Of all the lines below, output only those starting at the one with "(** X14: one" and ending at the one with "rtc step (initial use_device) l →", both ends included, exactly as written.

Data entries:
┌──
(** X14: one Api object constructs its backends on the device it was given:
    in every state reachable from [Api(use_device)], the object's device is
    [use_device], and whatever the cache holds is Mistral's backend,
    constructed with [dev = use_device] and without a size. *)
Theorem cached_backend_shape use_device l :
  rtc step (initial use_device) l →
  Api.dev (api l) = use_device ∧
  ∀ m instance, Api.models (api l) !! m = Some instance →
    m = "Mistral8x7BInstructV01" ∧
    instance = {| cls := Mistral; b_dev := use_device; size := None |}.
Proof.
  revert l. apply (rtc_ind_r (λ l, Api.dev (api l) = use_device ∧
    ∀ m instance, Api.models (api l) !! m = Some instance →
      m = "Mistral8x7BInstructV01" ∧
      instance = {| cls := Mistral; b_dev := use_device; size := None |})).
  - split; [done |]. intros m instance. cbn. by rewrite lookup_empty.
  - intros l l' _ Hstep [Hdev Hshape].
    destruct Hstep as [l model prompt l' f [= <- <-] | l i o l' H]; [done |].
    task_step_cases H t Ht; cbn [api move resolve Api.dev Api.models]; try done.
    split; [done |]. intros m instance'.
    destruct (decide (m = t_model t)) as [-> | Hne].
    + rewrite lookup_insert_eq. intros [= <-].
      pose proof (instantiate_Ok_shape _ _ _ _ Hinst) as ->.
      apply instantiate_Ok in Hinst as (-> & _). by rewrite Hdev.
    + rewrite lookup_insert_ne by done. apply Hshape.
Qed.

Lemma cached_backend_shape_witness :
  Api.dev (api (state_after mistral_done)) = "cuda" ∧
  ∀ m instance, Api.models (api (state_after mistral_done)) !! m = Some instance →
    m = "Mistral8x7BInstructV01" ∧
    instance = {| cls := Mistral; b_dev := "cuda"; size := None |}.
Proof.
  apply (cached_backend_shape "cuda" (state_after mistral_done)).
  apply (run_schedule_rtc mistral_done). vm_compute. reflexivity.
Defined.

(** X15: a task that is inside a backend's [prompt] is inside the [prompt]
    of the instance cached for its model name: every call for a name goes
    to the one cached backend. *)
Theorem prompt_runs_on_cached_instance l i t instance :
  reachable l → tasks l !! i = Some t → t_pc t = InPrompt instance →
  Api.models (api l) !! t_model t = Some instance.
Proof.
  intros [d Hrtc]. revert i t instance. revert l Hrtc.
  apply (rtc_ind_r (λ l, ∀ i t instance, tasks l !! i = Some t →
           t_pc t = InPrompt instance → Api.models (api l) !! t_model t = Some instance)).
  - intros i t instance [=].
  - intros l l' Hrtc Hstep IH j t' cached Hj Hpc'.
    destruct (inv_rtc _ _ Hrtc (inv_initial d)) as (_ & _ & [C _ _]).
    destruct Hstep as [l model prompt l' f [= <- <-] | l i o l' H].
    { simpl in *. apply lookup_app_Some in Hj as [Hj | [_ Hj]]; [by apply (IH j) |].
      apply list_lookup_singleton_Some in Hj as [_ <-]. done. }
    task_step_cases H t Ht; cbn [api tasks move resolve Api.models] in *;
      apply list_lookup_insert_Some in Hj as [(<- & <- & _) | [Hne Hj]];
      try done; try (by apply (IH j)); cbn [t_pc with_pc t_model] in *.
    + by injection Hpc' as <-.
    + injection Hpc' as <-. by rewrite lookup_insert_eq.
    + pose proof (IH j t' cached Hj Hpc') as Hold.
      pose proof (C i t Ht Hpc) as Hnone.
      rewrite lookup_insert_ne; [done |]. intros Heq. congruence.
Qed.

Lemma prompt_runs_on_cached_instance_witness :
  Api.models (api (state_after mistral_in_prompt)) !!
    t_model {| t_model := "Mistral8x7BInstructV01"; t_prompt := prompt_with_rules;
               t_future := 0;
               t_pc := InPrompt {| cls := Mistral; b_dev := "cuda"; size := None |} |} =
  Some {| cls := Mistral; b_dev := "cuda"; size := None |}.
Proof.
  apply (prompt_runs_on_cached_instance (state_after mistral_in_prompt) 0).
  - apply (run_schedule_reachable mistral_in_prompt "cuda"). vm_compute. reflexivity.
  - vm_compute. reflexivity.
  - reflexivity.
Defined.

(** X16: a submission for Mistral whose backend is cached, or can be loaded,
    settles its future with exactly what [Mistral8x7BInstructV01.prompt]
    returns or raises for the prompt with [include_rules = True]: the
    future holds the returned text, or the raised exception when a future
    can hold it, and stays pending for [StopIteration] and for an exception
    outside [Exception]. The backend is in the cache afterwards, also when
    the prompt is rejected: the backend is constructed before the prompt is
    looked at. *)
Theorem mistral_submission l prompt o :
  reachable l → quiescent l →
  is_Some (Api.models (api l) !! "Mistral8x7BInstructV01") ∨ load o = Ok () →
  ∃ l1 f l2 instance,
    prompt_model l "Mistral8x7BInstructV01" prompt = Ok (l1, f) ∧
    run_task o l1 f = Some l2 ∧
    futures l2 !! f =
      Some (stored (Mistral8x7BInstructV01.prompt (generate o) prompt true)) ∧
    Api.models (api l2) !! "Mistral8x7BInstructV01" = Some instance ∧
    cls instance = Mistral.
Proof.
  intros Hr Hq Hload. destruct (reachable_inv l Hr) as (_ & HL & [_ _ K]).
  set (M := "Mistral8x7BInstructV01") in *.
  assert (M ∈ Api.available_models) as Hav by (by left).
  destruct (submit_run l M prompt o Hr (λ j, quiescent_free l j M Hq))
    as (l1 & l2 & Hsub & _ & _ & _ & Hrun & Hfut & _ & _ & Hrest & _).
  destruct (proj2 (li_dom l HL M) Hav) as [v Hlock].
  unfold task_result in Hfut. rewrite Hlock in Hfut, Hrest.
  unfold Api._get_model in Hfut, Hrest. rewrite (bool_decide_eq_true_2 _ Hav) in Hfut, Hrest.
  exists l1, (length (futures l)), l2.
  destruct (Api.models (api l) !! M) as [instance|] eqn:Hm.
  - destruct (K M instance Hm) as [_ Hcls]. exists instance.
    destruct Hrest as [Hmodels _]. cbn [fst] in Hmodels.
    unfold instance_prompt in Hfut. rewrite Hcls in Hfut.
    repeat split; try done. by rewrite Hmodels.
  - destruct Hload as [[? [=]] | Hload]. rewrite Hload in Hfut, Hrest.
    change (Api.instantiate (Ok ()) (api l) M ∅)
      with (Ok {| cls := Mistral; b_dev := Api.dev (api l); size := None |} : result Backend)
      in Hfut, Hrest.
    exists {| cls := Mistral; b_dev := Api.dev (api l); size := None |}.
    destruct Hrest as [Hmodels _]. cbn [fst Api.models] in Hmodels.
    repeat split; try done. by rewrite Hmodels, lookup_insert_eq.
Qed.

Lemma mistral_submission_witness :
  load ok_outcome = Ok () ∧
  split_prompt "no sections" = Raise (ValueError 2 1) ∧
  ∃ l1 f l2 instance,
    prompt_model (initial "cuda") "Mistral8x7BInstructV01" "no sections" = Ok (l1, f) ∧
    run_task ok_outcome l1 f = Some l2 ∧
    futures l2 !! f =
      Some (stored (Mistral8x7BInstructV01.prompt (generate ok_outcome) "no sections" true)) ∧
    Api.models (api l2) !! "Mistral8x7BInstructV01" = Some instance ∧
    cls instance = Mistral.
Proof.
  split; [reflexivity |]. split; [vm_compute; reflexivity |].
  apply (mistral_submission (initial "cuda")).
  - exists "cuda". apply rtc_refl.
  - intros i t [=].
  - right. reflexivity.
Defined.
└──
┌──
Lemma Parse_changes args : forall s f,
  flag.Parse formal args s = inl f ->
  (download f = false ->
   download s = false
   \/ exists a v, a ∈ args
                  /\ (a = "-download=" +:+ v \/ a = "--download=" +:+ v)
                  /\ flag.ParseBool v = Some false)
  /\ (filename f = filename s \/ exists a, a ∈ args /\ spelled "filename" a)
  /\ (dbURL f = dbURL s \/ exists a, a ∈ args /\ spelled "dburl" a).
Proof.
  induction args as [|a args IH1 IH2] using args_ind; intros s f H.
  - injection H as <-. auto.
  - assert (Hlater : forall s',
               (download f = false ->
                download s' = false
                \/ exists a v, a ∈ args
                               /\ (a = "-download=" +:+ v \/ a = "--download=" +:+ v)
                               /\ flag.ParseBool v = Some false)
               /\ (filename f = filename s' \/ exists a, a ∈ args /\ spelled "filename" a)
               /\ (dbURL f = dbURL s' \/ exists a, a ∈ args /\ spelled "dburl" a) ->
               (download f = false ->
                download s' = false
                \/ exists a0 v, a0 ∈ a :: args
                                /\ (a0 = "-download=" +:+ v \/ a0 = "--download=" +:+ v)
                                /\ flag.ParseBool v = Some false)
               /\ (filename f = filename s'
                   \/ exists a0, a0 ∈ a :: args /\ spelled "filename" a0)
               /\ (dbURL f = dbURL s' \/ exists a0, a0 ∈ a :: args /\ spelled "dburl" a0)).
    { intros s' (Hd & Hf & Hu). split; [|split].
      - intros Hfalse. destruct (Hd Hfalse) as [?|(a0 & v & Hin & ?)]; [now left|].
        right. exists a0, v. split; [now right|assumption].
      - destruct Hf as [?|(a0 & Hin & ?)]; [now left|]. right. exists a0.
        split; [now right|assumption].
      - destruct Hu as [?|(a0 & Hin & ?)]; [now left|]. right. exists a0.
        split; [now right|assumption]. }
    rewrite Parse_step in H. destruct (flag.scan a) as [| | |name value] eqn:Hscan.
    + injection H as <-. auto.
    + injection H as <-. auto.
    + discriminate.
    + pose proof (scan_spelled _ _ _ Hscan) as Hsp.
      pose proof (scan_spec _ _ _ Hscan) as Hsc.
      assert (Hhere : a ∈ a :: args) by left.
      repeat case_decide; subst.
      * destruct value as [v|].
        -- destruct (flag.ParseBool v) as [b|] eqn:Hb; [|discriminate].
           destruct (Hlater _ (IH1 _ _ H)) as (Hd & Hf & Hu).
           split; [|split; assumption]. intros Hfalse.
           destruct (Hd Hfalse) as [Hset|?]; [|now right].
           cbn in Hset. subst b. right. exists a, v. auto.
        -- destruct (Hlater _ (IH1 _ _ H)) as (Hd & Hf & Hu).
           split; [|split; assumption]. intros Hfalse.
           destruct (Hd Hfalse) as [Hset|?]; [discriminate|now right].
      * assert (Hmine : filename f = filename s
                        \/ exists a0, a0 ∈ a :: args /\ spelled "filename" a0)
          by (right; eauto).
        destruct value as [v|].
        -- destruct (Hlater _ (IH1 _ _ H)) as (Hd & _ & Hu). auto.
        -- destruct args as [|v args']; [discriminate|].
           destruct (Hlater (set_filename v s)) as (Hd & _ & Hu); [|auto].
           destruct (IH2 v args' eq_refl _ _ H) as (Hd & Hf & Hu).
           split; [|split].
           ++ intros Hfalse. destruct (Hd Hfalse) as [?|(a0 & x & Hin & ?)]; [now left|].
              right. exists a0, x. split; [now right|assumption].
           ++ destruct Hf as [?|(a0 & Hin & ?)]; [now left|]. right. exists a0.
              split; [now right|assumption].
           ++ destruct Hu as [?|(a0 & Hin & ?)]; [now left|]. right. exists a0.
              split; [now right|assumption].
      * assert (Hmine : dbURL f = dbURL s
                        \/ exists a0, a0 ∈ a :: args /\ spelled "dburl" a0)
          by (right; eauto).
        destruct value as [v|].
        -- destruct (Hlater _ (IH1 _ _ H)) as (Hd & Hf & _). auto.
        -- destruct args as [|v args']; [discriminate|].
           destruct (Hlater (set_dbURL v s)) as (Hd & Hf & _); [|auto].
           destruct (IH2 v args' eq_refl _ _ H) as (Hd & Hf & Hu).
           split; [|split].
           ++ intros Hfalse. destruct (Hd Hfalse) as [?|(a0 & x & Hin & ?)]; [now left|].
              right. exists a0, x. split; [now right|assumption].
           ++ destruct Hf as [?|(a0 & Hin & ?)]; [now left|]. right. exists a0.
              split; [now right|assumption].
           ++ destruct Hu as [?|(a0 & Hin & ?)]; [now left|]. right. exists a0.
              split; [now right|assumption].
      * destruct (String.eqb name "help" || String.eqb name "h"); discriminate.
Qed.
└──
┌──
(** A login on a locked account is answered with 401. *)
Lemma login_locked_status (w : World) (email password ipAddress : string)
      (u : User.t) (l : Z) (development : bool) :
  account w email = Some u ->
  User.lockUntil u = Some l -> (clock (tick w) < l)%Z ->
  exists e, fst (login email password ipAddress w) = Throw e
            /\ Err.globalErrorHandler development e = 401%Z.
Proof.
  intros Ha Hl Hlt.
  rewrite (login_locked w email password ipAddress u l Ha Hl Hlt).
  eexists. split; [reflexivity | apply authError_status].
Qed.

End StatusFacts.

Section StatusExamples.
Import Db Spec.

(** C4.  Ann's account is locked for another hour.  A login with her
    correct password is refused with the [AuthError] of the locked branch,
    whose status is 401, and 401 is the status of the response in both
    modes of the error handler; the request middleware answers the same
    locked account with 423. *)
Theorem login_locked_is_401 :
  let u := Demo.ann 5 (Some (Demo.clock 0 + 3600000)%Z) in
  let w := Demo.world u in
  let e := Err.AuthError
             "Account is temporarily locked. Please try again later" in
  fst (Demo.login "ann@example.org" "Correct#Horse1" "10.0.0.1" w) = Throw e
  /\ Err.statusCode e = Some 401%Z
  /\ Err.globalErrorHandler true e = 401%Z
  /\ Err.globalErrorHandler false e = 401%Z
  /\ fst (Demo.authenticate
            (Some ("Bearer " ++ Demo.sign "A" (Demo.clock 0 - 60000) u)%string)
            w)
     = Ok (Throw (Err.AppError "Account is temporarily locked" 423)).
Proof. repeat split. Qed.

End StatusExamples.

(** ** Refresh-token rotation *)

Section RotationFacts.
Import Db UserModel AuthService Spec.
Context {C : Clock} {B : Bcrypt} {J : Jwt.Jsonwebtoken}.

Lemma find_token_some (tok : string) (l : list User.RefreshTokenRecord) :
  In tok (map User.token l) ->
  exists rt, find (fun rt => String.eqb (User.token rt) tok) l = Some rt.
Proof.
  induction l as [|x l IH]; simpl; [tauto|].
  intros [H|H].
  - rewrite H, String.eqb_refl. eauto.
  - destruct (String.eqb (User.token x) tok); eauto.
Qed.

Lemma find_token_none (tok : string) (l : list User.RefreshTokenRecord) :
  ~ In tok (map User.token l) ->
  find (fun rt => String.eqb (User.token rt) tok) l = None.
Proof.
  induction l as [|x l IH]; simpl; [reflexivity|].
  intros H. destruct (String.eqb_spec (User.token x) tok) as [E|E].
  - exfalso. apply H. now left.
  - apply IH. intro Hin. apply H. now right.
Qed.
└──
→ REPLY
(** X14: one Api object constructs its backends on the device it was given:
    in every state reachable from [Api(use_device)], the object's device is
    [use_device], and whatever the cache holds is Mistral's backend,
    constructed with [dev = use_device] and without a size. *)
Theorem cached_backend_shape use_device l :
  rtc step (initial use_device) l →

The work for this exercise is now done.